7. “Readers” of methylated histone H3K4: specific methylated H3K4 binding proteins and their functions

How does H3K4 methylation affect gene transcription? Several models are proposed to explain the effect of H3K4 methylation on gene transcription, including the change of chromatin conformation and the recruitment of methylated H3K4-specific binding proteins to the nucleosomes harboring the methylated H3K4 [61]. Definitive results on the recruitment of specific methylated H3K4 binding proteins have been recently reported. For instance, CHD1 has been shown to bind specifically to trimethylated H3K4 by several groups [6264]. CHD1 is a component of the nucleosome remodeling complex that possesses ATPase and DNA helicase activity [65]. Hence, guiding CHD1 by methylated H3K4 to nulceosomes may lead to the opening of local chromatin and thus activation of gene transcription.

Recently four independent groups have demonstrated how trimethylated H3K4 (H3K4me3) “mark” is “read” by two distinct proteins with a well conserved PHD domain, relaying the H3K4me3 signal to these proteins [6669]. One of these proteins is BPTF, a large subunit of nucleosome remolding factor (NURF), which is recruited to the H3K4me3-rich chromatin region through a PHD domain [69]. Importantly, recruitment of BPTF through the H3K4me3 mark is crucial for activation of developmental genes [69]. In contrast to BPTF, another H3K4me3 “reader,” ING2, is recruited to H3K4me3-rich nucleosomes through its PHD domain while carrying a histone deacetylase (HDAC), leading to repression of target genes such as cyclin D1 [68]. Thus, in most cases H3K4me3 leads to activation of gene transcription, but it appears that the histone mark can also cause specific repression of gene transcription through HDACs. However, it remains unclear how H3K4me3 is differentially recognized by either activating BPTF or repressing ING2. Moreover, these studies point out a crucial function of the well-conserved PHD domain in binding H3K4me3 mark, but it is not yet clear how many proteins with a PHD domain can bind the methylation mark specifically. For example, MLL protein harbors PHD domains that may help the protein “memorize” its target genes or chromatin domain after DNA replication, if its PHD domain specifically binds the H3K4me3 mark. This mode of action conceivably allows a cell to “memorize” its identity and pattern of gene expression during multiple rounds of DNA replication. It is conceivable that menin may also recruit specific chromatin remodeling factors through H3K4me3 to open the local chromatin and facilitate gene transcription. Indeed, we have demonstrated that menin is essential for recruitment of CHD1 to the Hoxa9 locus in MLL-AF9 transformed bone marrow cells, raising the possibility that CHD1 and other H3K4me3 binding proteins may also play a role in hematopoiesis and leukemogenesis [20].
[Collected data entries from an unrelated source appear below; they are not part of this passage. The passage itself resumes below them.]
Definition check_sandbox_health (name : string) (sbs : gmap string sandbox)
    (w : world) : Health.t :=
  match sbs !! name with
  | None => Health.only "not_found"
  | Some sb =>
      match process sb with
      | Some (PsProcess _) => Health.failed (str_exn AttributeError)
      | other =>
          let is_running :=
            match other with Some (Popen p) => popen_running w p | _ => false end in
          {| Health.status := if is_running then "running" else "stopped";
             Health.process_count := None;
             Health.network_isolated := Some false;
             Health.identity_spoofed := None;
             Health.uptime := None;
             Health.directory := Some (dir sb);
             Health.pid := None;
             Health.start_time := None;
             Health.detected := None;
             Health.error := None |}
      end
  end.

End WindowsSandbox.

(* ------------------------------------------------------------------ *)
(** ** [built_in_sandbox.py]                                           *)
(* ------------------------------------------------------------------ *)

Module BuiltInSandbox.

(** [identity_data]. *)
Record identity := {
  hwid : string;
  mac : string;
  computer_name : string;
  ip_address : string;
  disk_serial : string;
  bios_uuid : string;
  motherboard_serial : string;
  cpu_id : string;
  user_name : string;
  sandbox_id : string;
  machine_guid : string;
  product_id : string
}.

(** The keys of [identity_data], one file [<key>.txt] each. *)
Definition identity_keys : list string :=
  ["hwid"; "mac"; "computer_name"; "ip_address"; "disk_serial"; "bios_uuid";
   "motherboard_serial"; "cpu_id"; "user_name"; "sandbox_id"; "machine_guid";
   "product_id"].

(** [process_info], the dictionary a successful launch returns. *)
Record process_info := {
  pi_pid : pid;
  pi_process : handle;
  pi_executable : string;
  pi_start_time : Z;
  pi_in_sandbox : bool;
  pi_sandbox_name : string;
  pi_sandbox_type : string;
  pi_identity : identity;
  pi_window_title : string
}.

(** [{"success": False, "error": ..., ...}]. *)
Record failure := {
  f_error : string;
  f_sandbox_name : option string;
  f_sandbox_type : option string
}.

Inductive launch_result :=
| Launched (info : process_info)
| Failed (f : failure).

(** An entry of [self.sandboxes]. *)
Record sandbox := {
  sb_id : string;
  sb_running : bool;
  sb_processes : list process_info;
  sb_hwid : string;
  sb_mac : string;
  sb_computer_name : string;
  sb_creation_time : Z;
  sb_temp_dir : option string;
  sb_identity : option identity
}.

(** Draws of [create_sandbox]. *)
Record base_draw := {
  bd_uuid : N;
  bd_hwid : nat → nat;
  bd_mac : nat → N;
  bd_computer_name : nat → nat
}.

(** Draws of [launch_in_sandbox]. *)
Record ext_draw := {
  ed_ip : N * N;
  ed_disk_serial : nat → nat;
  ed_bios_uuid : N;
  ed_motherboard_serial : nat → nat;
  ed_cpu_id : nat → nat;
  ed_user : N;
  ed_machine_guid : N;
  ed_product_id : (nat → nat) * (nat → nat) * (nat → nat)
}.

(** What the environment contributes to one launch. *)
Record launch_env := {
  le_base : base_draw;       (* used only when the sandbox is created *)
  le_ext : ext_draw;
  le_spawn : spawn;          (* fate of the launcher script *)
  le_game : option os_proc   (* process the script has started by the end
                                of the settle delay, if any *)
}.

Definition create_sandbox (name : string) (d : base_draw)
    (sbs : gmap string sandbox) (w : world) : bool * gmap string sandbox :=
  let sandbox_id := Py.uuid_str (bd_uuid d) in
  let hw_id := Rand.choices Rand.upper_digits 16 (bd_hwid d) in
  let mac_address := Rand.mac_address (bd_mac d) in
  let computer_name := Rand.choices Py.ascii_uppercase 8 (bd_computer_name d) in
  (true,
   <[name := {| sb_id := sandbox_id; sb_running := false; sb_processes := [];
                sb_hwid := hw_id; sb_mac := mac_address;
                sb_computer_name := computer_name;
                sb_creation_time := now w;
                sb_temp_dir := None; sb_identity := None |}]> sbs).

Definition identity_data (sb : sandbox) (d : ext_draw) : identity :=
  {| hwid := sb_hwid sb;
     mac := sb_mac sb;
     computer_name := sb_computer_name sb;
     ip_address := Rand.ip_address (fst (ed_ip d)) (snd (ed_ip d));
     disk_serial := Rand.choices Rand.upper_digits 8 (ed_disk_serial d);
     bios_uuid := Py.uuid_str (ed_bios_uuid d);
     motherboard_serial := Rand.choices Rand.upper_digits 12 (ed_motherboard_serial d);
     cpu_id := Rand.choices Rand.upper_digits 16 (ed_cpu_id d);
     user_name := "User_" +:+ pretty (Rand.randint 1000 9999 (ed_user d));
     sandbox_id := sb_id sb;
     machine_guid := Py.uuid_str (ed_machine_guid d);
     product_id :=
       Rand.choices Rand.upper_digits 5 (fst (fst (ed_product_id d))) +:+ "-"
       +:+ Rand.choices Rand.upper_digits 5 (snd (fst (ed_product_id d))) +:+ "-"
       +:+ Rand.choices Py.digits 5 (snd (ed_product_id d)) |}.

Definition temp_dir_of (w : world) (name : string) (sb : sandbox) : string :=
  Py.path_join (tempdir w) ("wydbot_identity_" +:+ name +:+ "_" +:+ sb_id sb).

Definition window_title_of (name : string) (sb : sandbox) : string :=
  "WydBot_" +:+ name +:+ "_" +:+ Py.take 8 (sb_id sb).

(** Identity manifest, one file per key, and the launcher script. *)
Definition write_identity_files (temp_dir : string) (w : world) : world :=
  let w1 := write_file (Py.path_join temp_dir "identity.json") w in
  let w2 := fold_left (λ acc key,
              write_file (Py.path_join temp_dir (key +:+ ".txt")) acc)
              identity_keys w1 in
  write_file (Py.path_join temp_dir "launch_game.bat") w2.

(** The private profile tree [Users/<user>/AppData/{Roaming,Local,Local/Temp}]. *)
Definition make_profile_tree (temp_dir user : string) (w : world)
  : outcome unit * world :=
  let sandbox_user_dir := Py.path_join (Py.path_join temp_dir "Users") user in
  let sandbox_appdata :=
    Py.path_join (Py.path_join sandbox_user_dir "AppData") "Roaming" in
  let sandbox_localappdata :=
    Py.path_join (Py.path_join sandbox_user_dir "AppData") "Local" in
  let sandbox_temp := Py.path_join sandbox_localappdata "Temp" in
  match makedirs sandbox_user_dir w with
  | (Raise e, w1) => (Raise e, w1)
  | (Ok _, w1) =>
  match makedirs sandbox_appdata w1 with
  | (Raise e, w2) => (Raise e, w2)
  | (Ok _, w2) =>
  match makedirs sandbox_localappdata w2 with
  | (Raise e, w3) => (Raise e, w3)
  | (Ok _, w3) => makedirs sandbox_temp w3
  end end end.

(** First process with the executable's name created in the last ten
    seconds. *)
Definition find_by_name (game_exe_name : string) (w : world) : option pid :=
  fst <$> List.find
    (λ e, String.eqb (Py.lower (p_name (snd e))) game_exe_name
          && (now w - 10 <? p_create_time (snd e))%Z)
    (procs w).

(** Owners of the visible windows whose title contains [title]. *)
Definition find_window_by_title (title : string) (w : world) : list pid :=
  flat_map (λ e, map (λ _, fst e)
                   (List.filter (Py.str_in title) (p_titles (snd e))))
           (procs w).

Definition find_game_process (game_exe_name window_title : string) (w : world)
  : option handle :=
  match find_by_name game_exe_name w with
  | Some p => Some (PsProcess p)
  | None =>
      match find_window_by_title window_title w with
      | p :: _ =>
          match ps_open w p with
          | Ok h => Some h
          | Raise _ => None
          end
      | [] => None
      end
  end.

(** The launcher script runs and, during the settle delay, starts the
    game. *)
Definition settle (game : option os_proc) (w : world) : world :=
  let w1 := sleep 2 w in
  match game with
  | Some pr => set_procs (procs w1 ++ [(fresh_pid (procs w1), pr)]) w1
  | None => w1
  end.

(** [launch_in_sandbox] from [sandbox = self.sandboxes[name]] on; an
    exception leaves the [try] at the point where it is raised. *)
Definition launch_body (name executable_path : string) (args : list string)
    (env : launch_env) (sbs : gmap string sandbox) (w : world)
  : outcome process_info * gmap string sandbox * world :=
  match sbs !! name with
  | None => (Raise KeyError, sbs, w)
  | Some sb =>
      let temp_dir := temp_dir_of w name sb in
      match makedirs temp_dir w with
      | (Raise e, w1) => (Raise e, sbs, w1)
      | (Ok _, w1) =>
          let identity := identity_data sb (le_ext env) in
          let w2 := write_identity_files temp_dir w1 in
          match make_profile_tree temp_dir (user_name identity) w2 with
          | (Raise e, w3) => (Raise e, sbs, w3)
          | (Ok _, w3) =>
              match popen (le_spawn env) w3 with
              | (Raise e, w4) => (Raise e, sbs, w4)
              | (Ok process, w4) =>
                  let w5 := settle (le_game env) w4 in
                  let game_exe_name := Py.lower (Py.basename executable_path) in
                  let window_title := window_title_of name sb in
                  let game_process :=
                    find_game_process game_exe_name window_title w5 in
                  (* without a game process the launcher script is tracked *)
                  let tracked := default process game_process in
                  let info :=
                    {| pi_pid := handle_pid tracked;
                       pi_process := tracked;
                       pi_executable := executable_path;
                       pi_start_time := now w5;
                       pi_in_sandbox := true;
                       pi_sandbox_name := name;
                       pi_sandbox_type := "built_in";
                       pi_identity := identity;
                       pi_window_title := window_title |} in
                  let sb' :=
                    {| sb_id := sb_id sb;
                       sb_running := true;
                       sb_processes := sb_processes sb ++ [info];
                       sb_hwid := sb_hwid sb;
                       sb_mac := sb_mac sb;
                       sb_computer_name := sb_computer_name sb;
                       sb_creation_time := sb_creation_time sb;
                       sb_temp_dir := Some temp_dir;
                       sb_identity := Some identity |} in
                  (Ok info, <[name := sb']> sbs, w5)
              end
          end
      end
  end.

Definition failure_of (e : exn) (name : string) : failure :=
  {| f_error := str_exn e; f_sandbox_name := Some name;
     f_sandbox_type := Some "built_in" |}.

Definition launch_created (name executable_path : string)
    (args : list string) (env : launch_env) (sbs : gmap string sandbox)
    (w : world) : launch_result * gmap string sandbox * world :=
  match launch_body name executable_path args env sbs w with
  | (Ok info, sbs', w') => (Launched info, sbs', w')
  | (Raise e, sbs', w') => (Failed (failure_of e name), sbs', w')
  end.

Definition launch_in_sandbox (name executable_path : string)
    (args : list string) (env : launch_env) (sbs : gmap string sandbox)
    (w : world) : launch_result * gmap string sandbox * world :=
  match sbs !! name with
  | None =>
      (* create sandbox if it doesn't exist *)
      let '(created, sbs1) := create_sandbox name (le_base env) sbs w in
      if created then launch_created name executable_path args env sbs1 w
      else (Failed {| f_error := "Failed to create sandbox";
                      f_sandbox_name := None; f_sandbox_type := None |},
            sbs1, w)
  | Some _ => launch_created name executable_path args env sbs w
  end.

(** One iteration of the loop of [terminate_sandbox] over
    [sandbox["processes"]], inside its own [try]. *)
Definition stop_process (h : handle) (w : world) : outcome unit * world :=
  match h with
  | PsProcess _ => (Raise AttributeError, w)   (* no [poll] on psutil.Process *)
  | Popen p =>
      if popen_running w p then
        match popen_terminate p w with
        | (Raise e, w1) => (Raise e, w1)
        | (Ok _, w1) =>
            match popen_wait p w1 with
            | Raise e => (Raise e, w1)
            | Ok _ =>
                (* force kill if still running *)
                if popen_running w1 p then popen_kill p w1 else (Ok tt, w1)
            end
        end
      else (Ok tt, w)
  end.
Adding a further layer of complexity to how histone H3K4 methylation regulates gene transcription, several groups have identified proteins that bind either unmethylated or dimethylated H3K4 (H3K4me2) specifically. WDR5, a WD domain-containing protein, binds di-methylated H3K4 preferentially and recruits MLL to convert H3K4m2 to H3K4me3 by adding the third methyl group [70]. On the other hand, BHC80, another PHD-domain containing protein, specifically binds unmethylated H3K4 and recruits histone H3 demethylase LSD1 to erase H3K4 methylation [71]. Linking unmethylated H3K4 to methylation of genomic DNA, DNMT3L specifically binds the unmethylated H3K4 with its N-terminus and recruits DNA methyltransferase DNMT3 to facilitate de novo methylation of DNA [72]. Thus, differential methylations of H3K4 may relay distinct signals to regulate gene transcription. Currently, little is known as to whether menin plays a role in directly regulating the association of these various H3K4 binding proteins with chromatin.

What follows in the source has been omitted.